Observation data Epoch J2000.0 Equinox J2000.0 (ICRS)
- Constellation: Octans
- Right ascension: 20^{h} 33^{m} 17.6366^{s}
- Declination: −80° 57′ 53.5944″
- Apparent magnitude (V): 5.77±0.01

Characteristics
- Evolutionary stage: red giant branch
- Spectral type: G6/8 II
- U−B color index: +0.85
- B−V color index: +1.14

Astrometry
- Radial velocity (R_{v}): 8.6±0.7 km/s
- Proper motion (μ): RA: +9.794 mas/yr Dec.: −16.081 mas/yr
- Parallax (π): 4.2823±0.165 mas
- Distance: 760 ± 30 ly (234 ± 9 pc)
- Absolute magnitude (M_{V}): −0.24

Details
- Mass: 3.49 M_{☉}
- Radius: 24.38 R_{☉}
- Luminosity: 300±5 L_{☉}
- Surface gravity (log g): 2.14±0.02 cgs
- Temperature: 4953±122 K
- Metallicity [Fe/H]: −0.15 dex
- Rotational velocity (v sin i): 2.7±1.1 km/s
- Other designations: 47 G. Octantis, CPD−81°901, FK5 3994, GC 28453, HD 193721, HIP 101427, HR 7785, SAO 258861, WDS J20333-8058A

Database references
- SIMBAD: data

= HD 193721 =

Astrometric binary in the constellation Octans

HD 193721 (HR 7785) is an astrometric binary in the southern circumpolar constellation Octans. It has an apparent magnitude of 5.77, allowing it to be faintly seen with the naked eye. Parallax measurements place the system 760 light years away from the Solar System and it is currently receding with a heliocentric radial velocity 8.6 km/s.

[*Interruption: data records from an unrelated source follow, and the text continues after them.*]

(** Two numbers are equal or one is below the other. *)
Lemma float_total (x y : float) :
  PrimFloat.eqb x x = true -> PrimFloat.eqb y y = true ->
  PrimFloat.ltb x y = true \/ PrimFloat.eqb x y = true
  \/ PrimFloat.ltb y x = true.
Proof.
  intros Hx Hy. to_keys.
  rewrite !float_ltb_key, float_eqb_key.
  match goal with
  | Hx : key (Prim2SF x) = Some ?a, Hy : key (Prim2SF y) = Some ?b |- _ =>
      assert (T : lexlt a b \/ a = b \/ lexlt b a)
        by (destruct a as [[? ?] ?], b as [[? ?] ?]; unfold lexlt;
            assert (forall u v w u' v' w' : Z,
                       u = u' -> v = v' -> w = w' -> (u, v, w) = (u', v', w'))
              as Htri by (intros; subst; reflexivity);
            destruct (Z.lt_total z z2) as [?|[?|?]];
            destruct (Z.lt_total z0 z3) as [?|[?|?]];
            destruct (Z.lt_total z1 z4) as [?|[?|?]];
            try (left; lia); try (right; right; lia);
            right; left; apply Htri; assumption);
      destruct T as [T|[T|T]]
  end.
  - left. eauto 6.
  - right. left. subst. eauto.
  - right. right. eauto 6.
Qed.

(** X7.  [rayIntersect] never answers both "crosses" and "on the
    segment": whenever it reports the point on the segment, it reports no
    crossing. *)
Theorem rayIntersect_on_is_no_crossing (p s e : Point float) :
  snd (rayIntersect p s e) = true -> fst (rayIntersect p s e) = false.
Proof.
  unfold rayIntersect.
  destruct (ltb (px e) (px s));
    repeat match goal with
      | |- context [if ?c then _ else _] => destruct c
      end; cbn [fst snd]; congruence.
Qed.

Lemma rayIntersect_on_is_no_crossing_witness :
  fst (rayIntersect (pt 1 2) (pt 1 3) (pt 1 1)) = false.
Proof.
  apply (rayIntersect_on_is_no_crossing (pt 1 2) (pt 1 3) (pt 1 1)).
  reflexivity.
Defined.

(** A point that equals the first end of the segment is on it. *)
Lemma rayIntersect_at_start (p s e : Point float) :
  eqb (px p) (px s) = true -> eqb (py p) (py s) = true ->
  rayIntersect p s e = (false, true).
Proof.
  cbn [eqb float64_Compare]. intros Hx Hy. unfold rayIntersect.
  cbn [eqb ltb leb float64_Compare].
  destruct (PrimFloat.ltb (px e) (px s)) eqn:Eswap.
  - assert (N : PrimFloat.eqb (px p) (px e) = false).
    { apply not_true_is_false. intros H.
      assert (H' : PrimFloat.eqb (px e) (px s) = true).
      { apply float_eqb_trans with (px p); [|assumption].
        pose proof (eqb_sym (px p) (px e)) as Sy.
        cbn [eqb float64_Compare] in Sy. now rewrite <- Sy. }
      apply float_ltb_neq in Eswap. destruct Eswap. congruence. }
    rewrite N, Hx, Hy. reflexivity.
  - rewrite Hx, Hy. reflexivity.
Qed.
(** * Product manifolds (geomstats/geometry/product_manifold.py)

    A shallow embedding of [ProductManifold] (a product of possibly different
    factor manifolds, in 'vector' or 'matrix' point layout) and of
    [NFoldManifold] (n copies of one base manifold), together with the part
    of the array backend [gs] these two classes call.

    Arrays are kept as numpy keeps them: a shape and the elements in
    row-major order.  Calls into factor manifolds are the only effects of
    the code; they are recorded, in order, in a call log that every
    composite operation returns next to its result. *)

From Stdlib Require Import String List Arith Lia ZArith QArith Bool.
Import ListNotations.
Local Open Scope string_scope.
Local Open Scope nat_scope.
Local Open Scope list_scope.

(** ** Exceptions and results *)

(** The exception classes that occur.  [ConfigError] is what the spec calls
    the error of the parameter checks of geomstats.errors;
    [FactorOperationError] belongs to the spec's taxonomy only: no line of
    product_manifold.py builds one. *)
Inductive exn : Type :=
| ValueError (msg : string)
| TypeError (msg : string)
| IndexError (msg : string)
| AxisError (msg : string)
| AttributeError (msg : string)
| UnboundLocalError (msg : string)
| NotImplementedError (msg : string)
| ConfigError (msg : string)
| FactorOperationError (index : nat) (operation : string) (cause : exn).

Inductive result (A : Type) : Type :=
| Ok (a : A)
| Raise (e : exn).
Arguments Ok {A} a.
Arguments Raise {A} e.

Definition rbind {A B : Type} (r : result A) (f : A -> result B) : result B :=
  match r with
  | Ok a => f a
  | Raise e => Raise e
  end.

Declare Scope result_scope.
Delimit Scope result_scope with result.
Notation "x <- r ;; k" := (rbind r (fun x => k))
  (at level 61, r at next level, right associativity) : result_scope.

Fixpoint rmapM {A B : Type} (f : A -> result B) (l : list A) : result (list B) :=
  match l with
  | [] => Ok []
  | x :: t =>
      (y <- f x ;; ys <- rmapM f t ;; Ok (y :: ys))%result
  end.

Definition is_ok {A : Type} (r : result A) : bool :=
  match r with Ok _ => true | Raise _ => false end.

(** ** The array backend [gs] *)

Module gs.

Record ndarray (A : Type) : Type := mk_array {
  shape : list nat;
  data : list A
}.
Arguments mk_array {A} shape data.
Arguments shape {A} n.
Arguments data {A} n.

Definition nelems (s : list nat) : nat := fold_right Nat.mul 1 s.

Definition size {A} (a : ndarray A) : nat := nelems (shape a).
Definition ndim {A} (a : ndarray A) : nat := length (shape a).

(** numpy arrays always hold as many elements as their shape says. *)
Definition wf {A} (a : ndarray A) : Prop := length (data a) = size a.

(** The [o]-th block of [w] consecutive elements. *)
Definition chunk {A} (o w : nat) (l : list A) : list A :=
  firstn w (skipn (o * w) l).

(** A Python slice [l[st:en]] with non-negative bounds. *)
Definition slice {A} (st en : nat) (l : list A) : list A :=
  firstn (en - st) (skipn st l).

(** [axis] as numpy normalises it for an array of [nd] axes. *)
Definition normalize_axis (axis : Z) (nd : nat) : result nat :=
  if ((- Z.of_nat nd <=? axis) && (axis <? Z.of_nat nd))%Z
  then Ok (Z.to_nat (axis mod Z.of_nat nd))
  else Raise (AxisError "axis is out of bounds").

HD 193721 has a stellar classification of G6/8 II — intermediate between a G6 and 8 bright giant. At present it has 3.49 times the mass of the Sun, but has expanded to 24.4 times its girth. It shines with a luminosity of 300 solar luminosity from its enlarged photosphere at an effective temperature of 4953 K, giving a yellow hue. HD 193721 is metal deficient with an iron abundance 71% that of the Sun and spins leisurely with a projected rotational velocity of 2.7 km/s.

The system has a companion designated CPD −81°900. The object has a spectral classification of F8 and is located 25.5 arcsecond along a position angle of 0 ° (as of 1998). CPD −81°900 is a foreground object, having a higher parallax and different proper motion.